3 During Your Meeting

  1. Note that each person has control over which person occupies the large central area of the call window on their own screen. Simply click on one of the thumbnail images at the bottom of the call to bring up that person. Try this a few times.

  2. Move your mouse near the top edge of the window to see the control icons available to you.

     

    Near the top you should see these controls to, from left to right, add more people to the call, mute or activate your microphone, turn your camera on and off, adjust bandwidth use, alter your settings (may be useful in selecting which microphone or audio device to use), and to leave the call.

    Try these out. Note that etiquette in network conferences is to mute your microphone when you are not speaking. This reduces the amount of background noise that everyone must deal with. It also reduces the chances of echoing and feedback.

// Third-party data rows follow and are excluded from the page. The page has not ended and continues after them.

(** X13: What the results page is rendered from: the stripped author name, and
    a list ordered by year, newest first, in which every publication is
    complete and has its [RCR_imputed]. *)
Theorem results_page env now args pubs author :
  results env now args = RenderResults pubs author →
  author = strip (default "" (args !! "author"))
  ∧ author ≠ ""
  ∧ StronglySorted year_desc pubs
  ∧ Forall (λ pub, complete_publication pub ∧ is_Some (pub !! "RCR_imputed")) pubs.
Proof.
  unfold results. intros Hr.
  destruct (String.eqb (strip (default "" (args !! "author"))) "") eqn:Ha; [done |].
  apply String.eqb_neq in Ha.
  destruct (year_arg _) as [start | e]; [| done].
  destruct (year_arg _) as [stop | e]; [| done].
  destruct (fetch_author_publications _ _ _ _ _) as [out | e] eqn:Hf; [| done].
  injection Hr as <- <-. split_and!; [done | done | |].
  - pose proof (fetch_author_publications_returned _ _ _ _ _ _ Hf)
      as (collected & Hc & _ & _).
    apply fetch_citation_counts_frame in Hc.
    eapply year_desc_same_keys.
    + eapply Forall2_impl; [apply compute_imputed_metrics_frame |].
      intros p q Hs. unfold year_key, get_or. rewrite (Hs "Year"); [done |].
      apply rcr_imputed_not_written, elem_of_app. left. in_literal.
    + eapply year_desc_enriched; [exact Hc | apply sort_by_year_desc_sorted].
  - apply returned_complete in Hf.
    rewrite compute_imputed_metrics_fmap. apply Forall_fmap.
    eapply Forall_impl; [exact Hf |]. intros pub [Hn Hc]. simpl. split.
    + split.
      * intros k Hk. rewrite lookup_insert_ne; [by apply Hn |].
        intros <-. by apply (rcr_imputed_not_written "RCR_imputed");
          [apply elem_of_app; left | apply list_elem_of_here].
      * intros k Hk. rewrite lookup_insert_ne; [by apply Hc |].
        intros <-. by apply (rcr_imputed_not_written "RCR_imputed");
          [apply elem_of_app; right | apply list_elem_of_here].
    + rewrite lookup_insert_eq. by eexists.
Qed.

End MorePipeline.

Section Provenance.
Context `{PyNum}.
Implicit Types (pub : gmap string pyval) (publications : list (gmap string pyval)).
Implicit Types (rec : record) (env : services).

Lemma process_records_provenance s filter_author_position records pub :
  pub ∈ process_records s filter_author_position records →
  ∃ rec, rec ∈ records ∧ process_record s filter_author_position rec = Kept pub.
Proof.
  unfold process_records. intros Hin.
  apply list_elem_of_omap in Hin as (rec & Hrec & Hkept). exists rec. split; [done |].
  destruct (process_record s filter_author_position rec); by simplify_eq.
Qed.

Lemma fetch_batches_provenance env s filter_author_position k batches publications
    collected pub :
  fetch_batches env s filter_author_position k batches publications = Returned collected →
  pub ∈ collected →
  pub ∈ publications
  ∨ ∃ j batch records rec,
      batches !! j = Some batch
      ∧ efetch env (k + j) (join "," batch) = Fetched (Some records)
      ∧ rec ∈ records
      ∧ process_record s filter_author_position rec = Kept pub.
Proof.
  revert k publications. induction batches as [|batch rest IH];
    intros k publications Hf Hin; simpl in Hf.
  - simplify_eq. by left.
  - destruct (efetch env k (join "," batch)) as [e | [records|]] eqn:Hfetch; [| | done].
    + destruct (IH _ _ Hf Hin) as [Hacc | (j & b & records & rec & Hj & He & Hrec & Hk)];
        [by left |].
      right. exists (S j), b, records, rec. split_and!; try done.
      by replace (k + S j) with (S k + j) by lia.
    + destruct (IH _ _ Hf Hin) as [Hacc | (j & b & recs & rec & Hj & He & Hrec & Hk)].
      * apply elem_of_app in Hacc as [Hacc | Hnew]; [by left |].
        apply process_records_provenance in Hnew as (rec & Hrec & Hk).
        right. exists 0, batch, records, rec. split_and!; try done.
        by rewrite Nat.add_0_r.
      * right. exists (S j), b, recs, rec. split_and!; try done.
        by replace (k + S j) with (S k + j) by lia.
Qed.

(** X14: Nothing is invented: every returned publication is, up to its citation
    fields, the publication the loop body built from a record of a fetched
    batch. *)
Theorem every_result_has_a_record env author_name start_year end_year
    filter_author_position last_name rest ids out q :
  split author_name = last_name :: rest →
  esearch env (search_term author_name start_year end_year) = Returned ids →
  fetch_author_publications env author_name start_year end_year filter_author_position
  = Returned out →
  q ∈ out →
  ∃ j batch records rec pub,
    chunks fetch_batch_size ids !! j = Some batch
    ∧ efetch env j (join "," batch) = Fetched (Some records)
    ∧ rec ∈ records
    ∧ process_record (upper last_name) filter_author_position rec = Kept pub
    ∧ same_except citation_fields pub q.
Proof.
  intros Hs He Hr Hq. unfold fetch_author_publications in Hr. rewrite Hs, He in Hr.
  destruct ids as [|id ids]; [simplify_eq; by apply elem_of_nil in Hq |].
  destruct (collect_publications env _ _ (id :: ids)) as [collected | e] eqn:Hc;
    [| done].
  destruct (fetch_citation_counts _ _) as [enriched|] eqn:Hf; [| done].
  simplify_eq. apply fetch_citation_counts_frame in Hf.
  apply list_elem_of_lookup in Hq as [i Hi].
  destruct (Forall2_lookup_r _ _ _ _ _ Hf Hi) as (pub & Hpub & Hsame).
  assert (Hin : pub ∈ collected).
  { rewrite <- (sort_by_year_desc_perm collected). by eapply list_elem_of_lookup_2. }
  unfold collect_publications in Hc.
  destruct (fetch_batches_provenance _ _ _ _ _ _ _ _ Hc Hin)
    as [Hnil | (j & batch & records & rec & Hj & Hfetch & Hrec & Hk)];
    [by apply elem_of_nil in Hnil |].
  exists j, batch, records, rec, pub. by split_and!.
Qed.

End Provenance.

(** ** The results page *)

Section Strings.

Lemma append_cons c s t : String c s +:+ t = String c (s +:+ t).
Proof. reflexivity. Qed.

Lemma append_nil_l s : "" +:+ s = s.
Proof. reflexivity. Qed.

Lemma append_nil_r s : s +:+ "" = s.
Proof. induction s as [|c s IH]; [done | by rewrite append_cons, IH]. Qed.

Lemma append_assoc a b c : (a +:+ b) +:+ c = a +:+ (b +:+ c).
Proof. induction a as [|x a IH]; [done | by rewrite !append_cons, IH]. Qed.

(** The word carried into the split ends up in front of the first piece. *)
Lemma split_on_from_word sep word s :
  split_on_from sep word s
  = match split_on_from sep "" s with
    | piece :: pieces => (word +:+ piece) :: pieces
    | [] => []
    end.
Proof.
  revert word. induction s as [|c s IH]; intros word; cbn [split_on_from].
  - by rewrite append_nil_r.
  - destruct (Ascii.eqb c sep); [by rewrite append_nil_r |].
    rewrite (IH (word +:+ String c "")), (IH ("" +:+ String c "")).
    destruct (split_on_from sep "" s); [done |].
    by rewrite append_assoc.
Qed.

Lemma split_on_from_free sep word name s :
  has_char sep name = false →
  split_on_from sep word (name +:+ s) = split_on_from sep (word +:+ name) s.
Proof.
  revert word. induction name as [|c name IH]; intros word.
  - by rewrite append_nil_l, append_nil_r.
  - cbn [has_char]. intros [Hc Hn]%orb_false_iff.
    rewrite append_cons. cbn [split_on_from].
    rewrite Hc, (IH _ Hn). by rewrite append_assoc.
Qed.

Lemma strip_after_space s : strip (" " +:+ s) = strip s.
Proof. reflexivity. Qed.

Lemma author_tokens_join names :
  Forall tidy_name names → author_tokens (join ", " names) = names.
Proof.
  unfold author_tokens, split_on, join.
  induction 1 as [|name rest (Hne & Hstrip & Hfree) Hrest IH]; [done |].
  destruct rest as [|next rest].
  - change (String.concat ", " [name]) with name.
    rewrite <- (append_nil_r name) at 1.
    rewrite (split_on_from_free _ _ _ _ Hfree), append_nil_l.
    cbn [split_on_from]. rewrite fmap_cons, filter_cons, Hstrip.
    by rewrite decide_True.
  - change (String.concat ", " (name :: next :: rest))
      with (name +:+ ", " +:+ String.concat ", " (next :: rest)).
    rewrite (split_on_from_free _ _ _ _ Hfree), append_nil_l.
    change (", " +:+ String.concat ", " (next :: rest))
      with (String "," (String " " (String.concat ", " (next :: rest)))).
    cbn [split_on_from Ascii.eqb Bool.eqb]. rewrite append_nil_l.
    rewrite fmap_cons, filter_cons, Hstrip, decide_True by done. f_equal.
    rewrite split_on_from_word. rewrite <- IH at 2.
    destruct (split_on_from "," "" (String.concat ", " (next :: rest))); [done |].
    by rewrite !fmap_cons, strip_after_space.
Qed.

(** X15: The comma-separated [Authors] string gives back the names it was joined
    from, in order, when no name is empty, holds a comma, or starts or ends
    with whitespace; the page then shows one entry per name, the
    searched author's in bold. *)
Theorem authors_round_trip names author_name :
  Forall tidy_name names →
  author_tokens (join ", " names) = names
  ∧ highlight_authors (join ", " names) author_name
    = join ", " (highlight_token (name_last (split author_name))
                                 (name_initials (split author_name)) <$> names).
Proof.
  intros Hall. split; [by apply author_tokens_join |].
  unfold highlight_authors. by rewrite author_tokens_join.
Qed.

Lemma replace_char_free old new s :
  old ≠ new → has_char old (replace_char old new s) = false.
Proof.
  intros Hne. induction s as [|c s IH]; simpl; [done |]. rewrite IH, orb_false_r.
  destruct (Ascii.eqb c old) eqn:Hc; [| done]. apply Ascii.eqb_neq. congruence.
Qed.

Lemma remove_char_free old s : has_char old (remove_char old s) = false.
Proof.
  induction s as [|c s IH]; simpl; [done |].
  destruct (Ascii.eqb c old) eqn:Hc; [done |]. simpl. by rewrite Hc.
Qed.

Lemma remove_char_keeps_free c old s :
  has_char c s = false → has_char c (remove_char old s) = false.
Proof.
  induction s as [|c' s IH]; simpl; [done |].
  intros [Hc Hs]%orb_false_iff. destruct (Ascii.eqb c' old); [by apply IH |].
  simpl. by rewrite Hc, IH.
Qed.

    In very large conferences (more than a half dozen or so people), it’s also common to switch one’s video feed off when not speaking or actively engaged in the conversation. Turning you video back on is then a signal for attention, rather like raising your hand in class.

  3. Move your mouse to the left edge of the window to see another list of controls.

     

    This vertical list shows available plugins.

    Of particular importance:

    • The chat icon opens up a text chat area. This is useful when someone’s microphone/speakers have failed or, more commonly, they forget to un-mute their microphone before speaking.

    • The screenshare control is for screen sharing.

  4. Your instructor will join you briefly near the beginning of your scheduled session.

4 After the Instructor Leaves

Practice screen sharing and get yourselves set up for next week’s session:

One by one, take turns doing the following:

  1. Use the screenshare control to turn on screen sharing.

    You will be given a choice of what to share: your entire screen or just selected windows.

    If you are the first person to take a turn, share your entire screen.

    If you are the second person to take a turn, share your web browser.

    After the first two people have tried, the remainder may share either their entire screen or their web browser.

  2. Ask your team-mates to describe to you what they see from your PC. In particular, can they read the text in your window(s)?

    If you are sharing just your web browser window, try resizing the window at full-screen and to just half the screen height and width. Ask your teammates how this affects what they see.

  3. Right-click on a line in your web-browser to bring up a pop-up menu. Tell your team-mates what you have done and ask them to again describe to you what they see from your PC.

  4. Click on a menu in your web-browser to drop down a list of menu entries. Tell your team-mates what you have done and ask them to again describe to you what they see from your PC.

  5. Navigate to your recitation section in Blackboard. In the “My Groups” area, you should see that you have been added to a “Hangouts…” group. Enter your group’s Discussion Board.

    If you are the first person here, create a new thread titled “Counting Off”. Post your @odu.edu email address followed by the number “1”.

    Each subsequent person should reply to that post, adding their ODU email address and a successively higher number (2, 3. …).

When all team members have observed one another go through this, you can leave the conference. You are done for this week.